Comment & Analysis
Jun 9, 2019

Trinity Has Defied the Odds to Hold Its Status as a World-Class Research University

The College’s newly launched research strategy highlighted its success as well as the obstacles facing academics.

Léigh as Gaeilge an t-Eagarfhocal (Read Editorial in Irish) »
By The Editorial Board

Over the last few years, there have been many reasons to scoff at Trinity’s self-proclaimed title of a “world-class university”.

Whether it’s sliding down the world rankings, at times sub-par resources or a muddled bureaucracy that leaves a lot to be desired, students can sometimes feel swindled by College’s promises of excellence.

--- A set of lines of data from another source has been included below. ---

Lemma restore_outcome projID n a vm :
  replicas_inv (store a) -> replica_at projID n a vm -> no_snapshot vm = false ->
  let restoring := set_snapshot "restoring" "" vm in
  let '(a', resp) := handleReplicaRestore true projID n a in
  match vr_Restore (vmm a) restoring with
  | (_, None) => r_status resp = 202 /\
      replica_updated vm (store a) (VM_set_Crashed false (set_snapshot "ready" "" restoring)) (store a')
  | (_, Some e) => r_status resp = 409 /\
      replica_updated vm (store a) (VM_set_Crashed true (set_snapshot "failed" e restoring)) (store a')
  end.
Proof.
  intros Hinv (vmID & Hid & Hg) Hn restoring. unfold handleReplicaRestore.
  destruct (vmAtReplica_frame projID (replicaIndex n) a) as [Hr Hm].
  destruct (vmAtReplica projID (replicaIndex n) a) as [a1 id]. cbn [fst snd] in *. subst id.
  pose proof (replicas_inv_rows _ _ Hr Hinv) as Hinv1.
  assert (Hg1 : Store_GetVM (store a1) vmID = Some vm) by (unfold Store_GetVM in *; by injection Hr as -> _).
  destruct (GetVM_In _ _ _ Hg1) as [_ Hvid]. rewrite Hg1, Hn. cbn [negb]. fold restoring.
  assert (Hu : replica_updated vm (store a1) restoring (PutVM restoring (store a1))).
  { apply (put_same_slot vm (store a1) vm (store a1)); [|done]. apply replica_updated_refl; [done|by rewrite Hvid]. }
  unfold restore_vm. change (vmm (put_vm restoring a1)) with (vmm a1). rewrite Hm.
  destruct (vr_Restore (vmm a) restoring) as [r [e|]]; cbn; split_and!; try done;
    apply (replica_updated_from _ _ _ _ _ Hr); by apply (put_same_slot vm (store a1) restoring).
Qed.

Lemma PutVM_tables vm s : projects (PutVM vm s) = projects s /\ project_cache (PutVM vm s) = project_cache s.
Proof. unfold PutVM. by case_goal. Qed.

But those in attendance at the launch of the College’s first-ever Research Excellence Strategy on Thursday were reminded one Trinity’s core purposes: its research.

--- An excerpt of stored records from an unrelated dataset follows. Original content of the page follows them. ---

(** [fn] returns what its closure has collected, next to its error. *)
Definition WithTenant {A} (w : Pg) (tenantID : string) (fn : Tx -> Tx * A * option string) (zero : A) (c : Conn) (db : Tables)
    : Conn * Tables * A * option string :=
  if pg_nil w then (c, db, zero, Some "no rows in result set")
  else
    match pg_begin w with
    | Some e => (c, db, zero, Some e)
    | None =>
        match pg_set w with
        | Some e => (end_tx c, db, zero, Some e)
        | None =>
            let '(tx, out, err) := fn (mkTx (set_config tenantID true c) db) in
            match err with
            | Some e => (end_tx (tx_conn tx), db, out, Some e)
            | None =>
                match pg_commit w with
                | Some e => (end_tx (tx_conn tx), db, out, Some e)
                | None => (end_tx (tx_conn tx), tx_db tx, out, None)
                end
            end
        end
    end.

Section Listing.
Context (collate : forall A, (A -> string) -> list A -> list A).

(** [SELECT id, name FROM table WHERE project_id = $1 ORDER BY name], row by row. *)
Definition scan_rows (w : Pg) (projectID : string) (rows : list (string * string)) (tx : Tx)
    : Tx * list (string * string) * option string :=
  match pg_query w projectID with
  | Some e => (tx, [], Some e)
  | None =>
      let rows := collate (string * string) snd rows in
      match pg_rows w with
      | Some (n, e) => (tx, take n rows, Some e)
      | None => (tx, rows, None)
      end
  end.

Definition secret_rows (projectID : string) (db : Tables) : list (string * string) :=
  (fun s => (Sec_ID s, Sec_Name s)) <$> base.filter (fun s => Sec_ProjectID s = projectID) (tb_secrets db).
Definition volume_rows (projectID : string) (db : Tables) : list (string * string) :=
  (fun v => (Vol_ID v, Vol_Name v)) <$> base.filter (fun v => Vol_ProjectID v = projectID) (tb_volumes db).

Definition ListSecretsTx (w : Pg) (tenantID projectID : string) : Conn -> Tables -> Conn * Tables * list (string * string) * option string :=
  WithTenant w tenantID (fun tx => scan_rows w projectID (secret_rows projectID (Query w tx)) tx) [].

Definition ListVolumesTx (w : Pg) (tenantID projectID : string) : Conn -> Tables -> Conn * Tables * list (string * string) * option string :=
  WithTenant w tenantID (fun tx => scan_rows w projectID (volume_rows projectID (Query w tx)) tx) [].

(** [ListSecrets], outside of a transaction: the identifiers and names it reads (it
    reads the values too, and no times). A nil pool is dereferenced: None is the panic.
    An error in the row stream is not looked at. *)
Definition ListSecrets (w : Pg) (projectID : string) (c : Conn) (db : Tables) : option (list (string * string)) :=
  if pg_nil w then None
  else Some match pg_query w projectID with Some _ => [] | None =>
              let rows := collate (string * string) snd (secret_rows projectID (Query w (mkTx c db))) in
              match pg_rows w with Some (n, _) => take n rows | None => rows end end.

Definition mask : string := "••••••".
Definition zero_time : string := "0001-01-01T00:00:00Z".

Definition secret_json (extra : list (string * Json)) (r : string * string) : Json :=
  JObj ([("id", JStr r.1); ("name", JStr r.2); ("value", JStr mask)] ++ extra)%list.

(** [handleListSecrets]; [selectFields] leaves a list as it is. [w] answers the
    transaction, [w'] the statement after it; None is a panic. *)
Definition handleListSecrets (w w' : Pg) (projID : string) (c : Conn) (db : Tables) : Conn * option Resp :=
  match ListSecretsTx w projID projID c db with
  | (c, _, rows, None) => (c, Some (writeJSON 200 (JList (secret_json [] <$> rows))))
  | (c, db, _, Some _) =>
      (c, (fun rows => writeJSON 200 (JList (secret_json [("created_at", JStr zero_time)] <$> rows))) <$> ListSecrets w' projID c db)
  end.
End Listing.
End Rls.

Module RlsProofs.
Import Rls.

Section Facts.
Context (collate : forall A, (A -> string) -> list A -> list A).

(** The rows of a project under a tenant: all of them for the project itself (or
    without a tenant), none for another. *)
Lemma owned_rows {A} (key : A -> string) t project (l : list A) :
  base.filter (fun x => key x = project) (base.filter (fun x => policy_owned t (key x) = true) l) =
  if (t ==? "") || (project ==? t) then base.filter (fun x => key x = project) l else [].
Proof.
  change ((t ==? "") || (project ==? t)) with (policy_owned t project).
  destruct (policy_owned t project) eqn:E.
  - apply list_filter_filter_l. by intros x ->.
  - apply elem_of_nil_inv. intros x. rewrite !list_elem_of_filter. intros (Hk & Hp & _). congruence.
Qed.

Lemma visible_secret_rows t project db :
  secret_rows project (visible false t db) = if (t ==? "") || (project ==? t) then secret_rows project db else [].
Proof. unfold secret_rows, visible. cbn [tb_secrets]. rewrite (owned_rows Sec_ProjectID). by case_match. Qed.
Lemma visible_volume_rows t project db :
  volume_rows project (visible false t db) = if (t ==? "") || (project ==? t) then volume_rows project db else [].
Proof. unfold volume_rows, visible. cbn [tb_volumes]. rewrite (owned_rows Vol_ProjectID). by case_match. Qed.

(** What a listing in a transaction gives, from the rows it sees. *)
Definition tx_outcome (w : Pg) (projectID : string) (rows : list (string * string)) : list (string * string) * option string :=
  if pg_nil w then ([], Some "no rows in result set")
  else match pg_begin w, pg_set w with
       | Some e, _ | None, Some e => ([], Some e)
       | None, None =>
           match scan_rows collate w projectID rows (mkTx (mkConn None None) (mkTables [] [] [] [] [] [])) with
           | (_, out, Some e) => (out, Some e)
           | (_, out, None) => (out, pg_commit w)
           end
       end.

Lemma WithTenant_listing w tenant projectID (rows : Tables -> list (string * string)) c db :
  cn_local c = None ->
  WithTenant w tenant (fun tx => scan_rows collate w projectID (rows (Query w tx)) tx) [] c db =
  (c, db, (tx_outcome w projectID (rows (visible (pg_bypass w) tenant db))).1,
   (tx_outcome w projectID (rows (visible (pg_bypass w) tenant db))).2).
Proof.
  intros Hc. destruct c as [cs cl]. cbn in Hc. subst cl.
  unfold WithTenant, tx_outcome, end_tx. destruct (pg_nil w); [done|].
  destruct (pg_begin w); [done|]. destruct (pg_set w); [done|]. cbn [set_config cn_session].
  unfold Query, porter_tenant, current_setting, scan_rows. cbn [tx_conn tx_db cn_local default].
  destruct (pg_query w projectID); [done|]. cbn zeta. destruct (pg_rows w) as [[n e]|]; [done|].
  by destruct (pg_commit w).
Qed.

Lemma ListSecretsTx_outcome w tenant project c db :
  cn_local c = None ->
  ListSecretsTx collate w tenant project c db =
  (c, db, (tx_outcome w project (secret_rows project (visible (pg_bypass w) tenant db))).1,
   (tx_outcome w project (secret_rows project (visible (pg_bypass w) tenant db))).2).
Proof. apply (WithTenant_listing w tenant project (secret_rows project)). Qed.
Lemma ListVolumesTx_outcome w tenant project c db :
  cn_local c = None ->
  ListVolumesTx collate w tenant project c db =
  (c, db, (tx_outcome w project (volume_rows project (visible (pg_bypass w) tenant db))).1,
   (tx_outcome w project (volume_rows project (visible (pg_bypass w) tenant db))).2).
Proof. apply (WithTenant_listing w tenant project (volume_rows project)). Qed.

Hypothesis collate_perm : forall A f l, collate A f l ≡ₚ l.

Lemma tx_outcome_sub w project rows r : r ∈ (tx_outcome w project rows).1 -> r ∈ rows.
Proof.
  assert (Hin : forall n, r ∈ take n (collate _ snd rows) -> r ∈ rows).
  { intros n (i & Hi & _)%elem_of_take. rewrite <- (collate_perm _ snd rows). by eapply list_elem_of_lookup_2. }
  unfold tx_outcome, scan_rows. cbn zeta. repeat (case_match; simplify_eq/=); try (intros H'; by apply elem_of_nil in H'); try apply Hin.
  intros Hr. by rewrite <- (collate_perm _ snd rows).
Qed.

Lemma tx_outcome_all w project rows : (tx_outcome w project rows).2 = None -> (tx_outcome w project rows).1 ≡ₚ rows.
Proof.
  unfold tx_outcome, scan_rows. cbn zeta. repeat (case_match; simplify_eq/=); done.
Qed.

(** C26: Under a tenant, the listings of row-security transactions only show the
    tenant's own rows: whatever rows other tenants have, the answer is the same; a row
    is shown only when the project asked for is the tenant, and then it is one of its
    secrets; without an error all of them are. Afterwards the connection carries no
    tenant and the tables are as before, so later statements are not affected. *)
Theorem rls_confines w tenant project c db1 db2 :
  pg_bypass w = false -> tenant <> "" -> cn_local c = None ->
  base.filter (fun s => Sec_ProjectID s = tenant) (tb_secrets db1) = base.filter (fun s => Sec_ProjectID s = tenant) (tb_secrets db2) ->
  base.filter (fun v => Vol_ProjectID v = tenant) (tb_volumes db1) = base.filter (fun v => Vol_ProjectID v = tenant) (tb_volumes db2) ->
  exists rows err vrows verr,
    ListSecretsTx collate w tenant project c db1 = (c, db1, rows, err) /\
    ListSecretsTx collate w tenant project c db2 = (c, db2, rows, err) /\
    ListVolumesTx collate w tenant project c db1 = (c, db1, vrows, verr) /\
    ListVolumesTx collate w tenant project c db2 = (c, db2, vrows, verr) /\
    (forall r, r ∈ rows -> project = tenant /\ exists s, s ∈ tb_secrets db1 /\ Sec_ProjectID s = tenant /\ r = (Sec_ID s, Sec_Name s)) /\
    (forall r, r ∈ vrows -> project = tenant /\ exists v, v ∈ tb_volumes db1 /\ Vol_ProjectID v = tenant /\ r = (Vol_ID v, Vol_Name v)) /\
    (err = None -> project = tenant -> rows ≡ₚ secret_rows tenant db1) /\
    (verr = None -> project = tenant -> vrows ≡ₚ volume_rows tenant db1).
Proof.
  intros Hb Ht Hc Hs Hv. rewrite !ListSecretsTx_outcome, !ListVolumesTx_outcome, Hb, !visible_secret_rows, !visible_volume_rows by done.
  rewrite (bool_decide_false (tenant = "")) by done. cbn [orb].
  destruct (decide (project = tenant)) as [->|Hne].
  - rewrite bool_decide_true by done.
    assert (secret_rows tenant db2 = secret_rows tenant db1) as -> by (unfold secret_rows; by rewrite Hs).
    assert (volume_rows tenant db2 = volume_rows tenant db1) as -> by (unfold volume_rows; by rewrite Hv).
    do 4 eexists. split_and!; [done..| | |by intros H _; apply tx_outcome_all|by intros H _; apply tx_outcome_all].
    + intros r (s & -> & (? & ?)%list_elem_of_filter)%tx_outcome_sub%list_elem_of_fmap. eauto.
    + intros r (s & -> & (? & ?)%list_elem_of_filter)%tx_outcome_sub%list_elem_of_fmap. eauto.
  - rewrite bool_decide_false by done. do 4 eexists. split_and!; [done..| | |done|done].
    + by intros r ?%tx_outcome_sub%elem_of_nil.
    + by intros r ?%tx_outcome_sub%elem_of_nil.
Qed.

(** What a listing depends on: identifiers, projects and names. *)
Lemma secret_rows_erased project db1 db2 bypass t :
  (fun s => (Sec_ID s, Sec_ProjectID s, Sec_Name s)) <$> tb_secrets db1 = (fun s => (Sec_ID s, Sec_ProjectID s, Sec_Name s)) <$> tb_secrets db2 ->
  secret_rows project (visible bypass t db1) = secret_rows project (visible bypass t db2).
Proof.
  intros He. assert (H : forall db, secret_rows project db = (fun x => (x.1.1, x.2)) <$>
    base.filter (fun x => x.1.2 = project) ((fun s => (Sec_ID s, Sec_ProjectID s, Sec_Name s)) <$> tb_secrets db)).
  { intros db. unfold secret_rows. induction (tb_secrets db) as [|s l IH]; [done|].
    cbn [fmap list_fmap]. rewrite !filter_cons. cbn [fst snd]. case_decide; cbn [fmap list_fmap]; by rewrite IH. }
  destruct bypass; [by rewrite (H (visible true t db1)), (H (visible true t db2)); unfold visible; rewrite He|].
  rewrite !visible_secret_rows. by rewrite (H db1), (H db2), He.
Qed.

(** The listing of a project's secrets shows no value: whatever is stored as
    values, the answer is the same; every entry is masked and names a secret of that
    project, and an answer of the row-security transaction lists all of them. Only a
    store without a pool makes the handler panic instead of answering. *)
Theorem secret_values_never_listed w w' project c db1 db2 :
  cn_local c = None ->
  (fun s => (Sec_ID s, Sec_ProjectID s, Sec_Name s)) <$> tb_secrets db1 = (fun s => (Sec_ID s, Sec_ProjectID s, Sec_Name s)) <$> tb_secrets db2 ->
  handleListSecrets collate w w' project c db1 = handleListSecrets collate w w' project c db2 /\
  (pg_nil w' = false -> exists entries extra,
     handleListSecrets collate w w' project c db1 = (c, Some (writeJSON 200 (JList (secret_json extra <$> entries)))) /\
     (forall r, r ∈ entries -> exists s, s ∈ tb_secrets db1 /\ Sec_ProjectID s = project /\ r = (Sec_ID s, Sec_Name s)) /\
     (project <> "" -> (ListSecretsTx collate w project project c db1).2 = None -> entries ≡ₚ secret_rows project db1)).
Proof.
  intros Hc He. unfold handleListSecrets. rewrite !ListSecretsTx_outcome by done.
  rewrite <- (secret_rows_erased project db1 db2 _ _ He).
  assert (Hsub : forall bypass t r, r ∈ secret_rows project (visible bypass t db1) ->
    exists s, s ∈ tb_secrets db1 /\ Sec_ProjectID s = project /\ r = (Sec_ID s, Sec_Name s)).
  { intros bypass t r. destruct bypass; [|rewrite visible_secret_rows; case_match; [|by intros ?%elem_of_nil]];
      intros (s & -> & (? & ?)%list_elem_of_filter)%list_elem_of_fmap; eauto. }
  destruct (tx_outcome w project (secret_rows project (visible (pg_bypass w) project db1))) as [rows [e|]] eqn:E; cbn [fst snd].
  - unfold ListSecrets, Query. cbn [tx_conn tx_db]. rewrite (secret_rows_erased project db1 db2 _ _ He).
    split; [done|]. intros ->. cbn [fmap option_fmap option_map]. do 2 eexists. split_and!; [done| |by intros _ [=]].
    intros r. rewrite <- (secret_rows_erased project db1 db2 _ _ He).
    destruct (pg_query w' project); [by intros ?%elem_of_nil|]. cbn zeta. destruct (pg_rows w') as [[n ?]|].
    + intros (i & Hi & _)%elem_of_take. eapply Hsub. rewrite <- (collate_perm _ snd). by eapply list_elem_of_lookup_2.
    + rewrite collate_perm. apply Hsub.
  - split; [done|]. intros _. exists rows, []. split_and!; [done| |].
    + intros r Hr. eapply Hsub, tx_outcome_sub. by rewrite E.
    + intros Hp _. pose proof (tx_outcome_all w project (secret_rows project (visible (pg_bypass w) project db1))) as Ha.
      rewrite E in Ha. rewrite Ha by done. destruct (pg_bypass w); [done|].
      by rewrite visible_secret_rows, (bool_decide_true (project = project)), orb_true_r.
Qed.
End Facts.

While critics bemoan the College’s focus on commercial endeavours, Provost Patrick Prendergast struck a sincere tone when he said: “Just like the heart pumps blood around the body to all the major organs, we are explicitly linking research to the key priority areas of this university.”

When it comes to securing research grants, Trinity leaves other Irish universities in the dust. Research breakthroughs are achieved every day within the campus walls. And College’s academics are routinely called upon as experts in their field to comment on topical matters.

It’s heartening now to see College embrace its rich culture of research and make a renewed effort to embed this into the undergraduate education, with the Trinity electives set to launch in September.

That’s not to say that Trinity’s researchers don’t face challenges. Indeed, in the text of the strategy, the College is very open about its failings when it comes to research – the obstacles that academics face in carrying out their work. It is easy for documents such as these to glaze over these hard topics in favour of positivity and buzzwords, and so it’s refreshing to see this strategy call for solutions to the administrative workloads that plague academics as well as highlighting the urgent need to improve the working conditions of early-career researchers.

And of course, as ever, there are problems with funding for universities that can have a devastating impact on research – particularly more fundamental or basic research.

Trinity has truly defied the odds by remaining an internationally renowned research university in such a difficult climate. As College takes stock of this success, it should vow never to neglect this indispensable part of its DNA.